Residuals are said to be normally distributed when the Jarque-Bera statistic is not statistically significant (Gujarati 2008). The test involved testing the null hypothesis that the residuals are normally distributed. A probability value of greater than 0.05 would lead to the acceptance of the null hypothesis but a probability value less than 0.05 would lead to the rejection of the null hypothesis of normality.

Normality test results

Lag Jarque-Bera Df Prob.
1 4.303596 2  0.1163
2 2.546887 2  0.2799
3 3.085839 2  0.2138

Note: G- Gender parity, S- Expenditure on secondary education. Source: Author’s computation using e-views

From the normality test results, the Jarque-Bera probability values were greater than 0.05 at the various lags. This indicated that the null hypothesis that the residuals were normally distributed could not be rejected at 5 percent level of significance.

Autocorrelation test

The test involved establishing whether in the linear classical model the error term at time t was correlated with the error term in time t-1 or in any other time period. The null hypothesis of no first order autocorrelation was tested.

Auto correlation test results

Breusch-Godfrey Serial Correlation LM Test:

F-statistic 1.6932 Prob. F(2,26) 0.2036
Obs*R-squared 5.3009 Prob. Chi-Square(2) 0.0706

Source: Author’s computation using e-views

The auto correlation test results indicated an observed   with a probability value of 0.0706 which was more than 0.05. This implied that the null hypothesis of no first order autocorrelation could not be rejected at 5% level of significance hence there was no problem of serial correlation.

Heteroscedasticity

Heterescedasticity sets in when the variance of residuals is unequal over a range of measured variables and results to unequal scatter of the error term (Gujarati 2008). The test involved testing the null hypothesis that the residuals are not heteroscedastic against the alternative hypothesis that the residuals are heteroscedastic.

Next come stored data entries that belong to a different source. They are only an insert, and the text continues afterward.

(** * Kademlia routing table (swarm/network/kademlia/kademlia.go)

    A shallow embedding of the table of active nodes: the bucket array, the
    proximity-core boundary ([proxLimit], [proxSize]) maintained by
    [setProxLimit], the entry points [On] and [Off], and the closest-node
    query [FindClosest] with its bounded sorted list [nodesByDistance].

    Modelling conventions.
    - Go [int] and [time.Duration] values are integers of [Z]. The counters
      of the table ([count], [proxSize], [proxLimit], the loop indices) move
      by one or by the length of one bucket per step and start at 0, so they
      are far from the 64-bit limits. The configuration values are whatever
      the caller sets: the one sum that has a configuration value as an
      operand, [k.ProxBinSize+curr] in [setProxLimit], is computed with Go's
      wrap-around ([wrap]).
    - A slice access [s[i]] outside [0, len s) panics in Go; the embedding
      makes every such access explicit ([at_index]) and propagates the panic
      through the [outcome] monad.
    - [time.Since(p.LastActive())] reads the clock once per bucket member:
      [On] is given the readings, [now i] being what the clock shows when
      the member at position [i] is examined, and the difference is limited
      to the range of a [time.Duration] as [Time.Sub] limits it ([Since]).
    - Locks, logging and the metrics counters have no effect on the table. *)

From Equations Require Import Equations.
From stdpp Require Import gmap strings list sorting.
From Stdlib Require Import ZArith Lia.

Local Open Scope Z_scope.

(** ** Results of a call: a normal return, a run-time panic, or a loop that
    did not finish within the iterations allotted by the embedding. *)

Inductive outcome (A : Type) : Type :=
| Returned (a : A)
| Panicked
| OutOfFuel.
Arguments Returned {A} a.
Arguments Panicked {A}.
Arguments OutOfFuel {A}.

#[global] Instance outcome_bind : MBind outcome := fun _ _ f m =>
  match m with
  | Returned a => f a
  | Panicked => Panicked
  | OutOfFuel => OutOfFuel
  end.

(** [len s] is Go's [len] on a slice. *)
Definition len {A : Type} (s : list A) : Z := Z.of_nat (length s).

(** [s[i]] with Go's bounds check. *)
Definition at_index {A : Type} (s : list A) (i : Z) : outcome A :=
  if decide (i < 0) then Panicked
  else match s !! Z.to_nat i with
       | Some x => Returned x
       | None => Panicked
       end.

(** [s[i] = x] on an index already checked to be in range. *)
Definition set_index {A : Type} (s : list A) (i : Z) (x : A) : list A :=
  <[Z.to_nat i := x]> s.

(** Case analysis on a value that keeps the equation with the scrutinee. *)
Definition inspect {A : Type} (a : A) : {b : A | a = b} := exist _ a eq_refl.

(** ** Machine integers and durations *)

(** Go's [int] on a 64-bit platform: the values [-2^63 .. 2^63-1]. *)
Definition int_min : Z := -9223372036854775808.
Definition int_max : Z := 9223372036854775807.

(** The [int] that an arithmetic operation yields when its exact result is
    [z]: the result modulo [2^64], taken in the range of [int]. *)
Definition wrap (z : Z) : Z :=
  (z + 9223372036854775808) mod 18446744073709551616 - 9223372036854775808.

(** [time.Duration] is an [int64] count of nanoseconds. *)
Definition minDuration : Z := -9223372036854775808.
Definition maxDuration : Z := 9223372036854775807.

(** [t.Sub(u)] (package time), on instants counted in nanoseconds: the
    duration [t-u], or the maximum (minimum) duration when [t-u] exceeds
    what a [Duration] can hold. *)
Definition Sub (t u : Z) : Z :=
  if decide (maxDuration < t - u) then maxDuration
  else if decide (t - u < minDuration) then minDuration
  else t - u.

(** [time.Since(t)], which is [time.Now().Sub(t)], when the clock shows
    [now]. *)
Definition Since (now t : Z) : Z := Sub now t.

(** A clock that shows the same instant at every reading. *)
Definition frozen (t : Z) : nat -> Z := fun _ => t.

(** ** Constants and parameters *)

Definition bucketSize : Z := 4.
Definition proxBinSize : Z := 2.
Definition maxProx : Z := 8.
Definition connRetryExp : Z := 2.
Definition maxPeers : Z := 100.

(** Durations in nanoseconds. *)
Definition Millisecond : Z := 1000000.
Definition Hour : Z := 3600 * 1000 * Millisecond.
Definition purgeInterval : Z := 42 * Hour.
Definition initialRetryInterval : Z := 42 * Millisecond.
Definition maxIdleInterval : Z := 42 * 1000 * Millisecond.

Record KadParams : Type := {
  MaxProx : Z;
  ProxBinSize : Z;
  BucketSize : Z;
  PurgeInterval : Z;
  InitialRetryInterval : Z;
  MaxIdleInterval : Z;
  ConnRetryExp : Z
}.

(** The configurations in which the sum [k.ProxBinSize+curr] of
    [setProxLimit] cannot wrap around, [curr] being the length of a bucket
    of at most [BucketSize] nodes. *)
Definition sum_fits (p : KadParams) : Prop :=
  0 <= BucketSize p
  ∧ int_min <= ProxBinSize p
  ∧ ProxBinSize p + BucketSize p <= int_max.

Definition NewDefaultKadParams : KadParams := {|
  MaxProx := maxProx;
  ProxBinSize := proxBinSize;
  BucketSize := bucketSize;
  PurgeInterval := purgeInterval;
  InitialRetryInterval := initialRetryInterval;
  MaxIdleInterval := maxIdleInterval;
  ConnRetryExp := connRetryExp
|}.

(** Errors returned by [On]. *)
Inductive error : Type :=
| CallbackError (inner : string)   (* "unable to add node ..., callback error: ..." *)
| BucketFull.                      (* "bucket full" *)

(** ** sort.Search (Go standard library)

    Binary search for the smallest index in [0, n) at which [f] is true,
    written as the library writes it: [h] is the midpoint [(i+j)>>1]. *)

Equations? Search_loop (f : Z -> bool) (i j : Z) : Z
  by wf (Z.to_nat (j - i)) lt :=
  Search_loop f i j with decide (i < j) := {
    | left _ =>
        if negb (f (Z.shiftr (i + j) 1))
        then Search_loop f (Z.shiftr (i + j) 1 + 1) j
        else Search_loop f i (Z.shiftr (i + j) 1)
    | right _ => i }.
Proof.
  all: rewrite Z.shiftr_div_pow2 by lia; change (2 ^ 1) with 2;
    pose proof (Z.div_mod (i + j) 2 ltac:(lia));
    pose proof (Z.mod_pos_bound (i + j) 2 ltac:(lia)); lia.
Qed.

Definition Search (n : Z) (f : Z -> bool) : Z := Search_loop f 0 n.

(** ** The core-boundary loops of [setProxLimit]

    Both loops read the bucket array [bs] only; they are given the constant
    [pbs] = [ProxBinSize], carry [pSize] = [k.proxSize] and [pLimit] =
    [k.proxLimit], and return their final values. *)

Section Loops.
Context {Node : Type}.
Variable bs : list (list Node).
Variable pbs : Z.

(** [for k.proxSize >= k.ProxBinSize+curr && curr > 0 { ... }] *)
Equations? contract (pSize pLimit curr : Z) : outcome (Z * Z)
  by wf (Z.to_nat (len bs - pLimit)) lt :=
  contract pSize pLimit curr
    with decide (wrap (pbs + curr) <= pSize ∧ 0 < curr) := {
    | right _ => Returned (pSize, pLimit)
    | left _ with inspect (at_index bs (pLimit + 1)) := {
        | exist _ (Returned b) Hb =>
            contract (pSize - curr) (pLimit + 1) (len b)
        | exist _ Panicked _ => Panicked
        | exist _ OutOfFuel _ => OutOfFuel } }.
Proof.
  unfold at_index in Hb. case_decide; [discriminate|].
  destruct (bs !! Z.to_nat (pLimit + 1)) eqn:E; [|discriminate].
  apply lookup_lt_Some in E. unfold len. lia.
Qed.

(** [for (k.proxSize < k.ProxBinSize || r < k.proxLimit) && k.proxLimit > 0 { ... }] *)
Equations? expand (r pSize pLimit : Z) : outcome (Z * Z)
  by wf (Z.to_nat pLimit) lt :=
  expand r pSize pLimit
    with decide ((pSize < pbs ∨ r < pLimit) ∧ 0 < pLimit) := {
    | right _ => Returned (pSize, pLimit)
    | left _ with at_index bs (pLimit - 1) := {
        | Returned b => expand r (pSize + len b) (pLimit - 1)
        | Panicked => Panicked
        | OutOfFuel => OutOfFuel } }.
Proof. lia. Qed.
End Loops.

(** No bucket of [bs] is so long that [pbs] plus its length leaves the range
    of [int]. *)
Definition exact_sums {Node : Type} (bs : list (list Node)) (pbs : Z) : Prop :=
  Forall (fun b => int_min <= pbs + len b <= int_max) bs.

Heteroscedasticity test results

VEC Residual Heteroskedasticity Tests (Levels and Squares)

Chi-sq Df Prob.
 270.8122 280  0.6422

Source: Author’s computation using e-views

The observed chi-square value of 270.8122 with a probability of 0.6422˃0.05 from the heteroscedasticity test results suggested that the null hypothesis could not be rejected at 5 percent level of significance. It was therefore concluded that the residuals did not in any way suffer from heterescedasticity.

DESCRIPTIVE STATISTICS

The descriptive statistics involved maximum, minimum, standard deviation and the Jarque-Bera test which were designed to reveal the distribution of data under consideration in terms of minimum, maximum and mean. The mean was meant to give the overall average of each variable. The dispersion within the distribution was defined by the standard deviation. The Jarque-Bera test was meant to test the normal distribution of the data set.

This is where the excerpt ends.